= EXERCISE DETAILS =
The listing below is to be reproduced in full, character for character.

= STUDY MATERIAL =
(* ===== verification/_CoqProject ===== *)
-Q . S2P
Prelude.v
Utf8.v
Utf16.v
Text.v
Protobuf.v
Framing.v
Frames.v
Payload.v
Crypto.v
Ukey2Crypto.v
Handshake.v
Hkdf.v
D2d.v
SecureMessage.v
Channel.v
Pin.v
Service.v
Sharing.v
Fsm.v
Upgrade.v
UpgradeFsm.v
Multiplex.v
Apple.v
Ble.v
Dns.v
Endpoint.v
Stream.v
Mux.v
Connection.v
Outbound.v
Transfer.v
Transfers.v
Plist.v
PlistRound.v
Framed.v
Inbox.v
Http.v
Send.v
Airdrop.v
Exchange.v
Arrival.v
Mdns.v
Discovery.v
Device.v
Visibility.v
Radio.v
Window.v
Population.v
Peers.v
Browse.v
Netlink.v
Channels.v
Awdl.v
Lan.v
Steps.v
Daemon.v
Jobs.v
Server.v
Ctl.v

= REPLY TO THE TASK =
(* ===== verification/_CoqProject ===== *)
-Q . S2P
Prelude.v
Utf8.v
Utf16.v
Text.v
Protobuf.v
Framing.v
Frames.v
Payload.v
Crypto.v
Ukey2Crypto.v
Handshake.v
Hkdf.v
D2d.v
SecureMessage.v
Channel.v
Pin.v
Service.v
Sharing.v
Fsm.v
Upgrade.v
UpgradeFsm.v
Multiplex.v
Apple.v
Ble.v
Dns.v
Endpoint.v
Stream.v
Mux.v
Connection.v
Outbound.v
Transfer.v
Transfers.v
Plist.v
PlistRound.v
Framed.v
Inbox.v
Http.v
Send.v
Airdrop.v
Exchange.v
Arrival.v
Mdns.v
Discovery.v
Device.v
Visibility.v
Radio.v
Window.v
Population.v
Peers.v
Browse.v
Netlink.v
Channels.v
Awdl.v
Lan.v
Steps.v
Daemon.v
Jobs.v
Server.v
Ctl.v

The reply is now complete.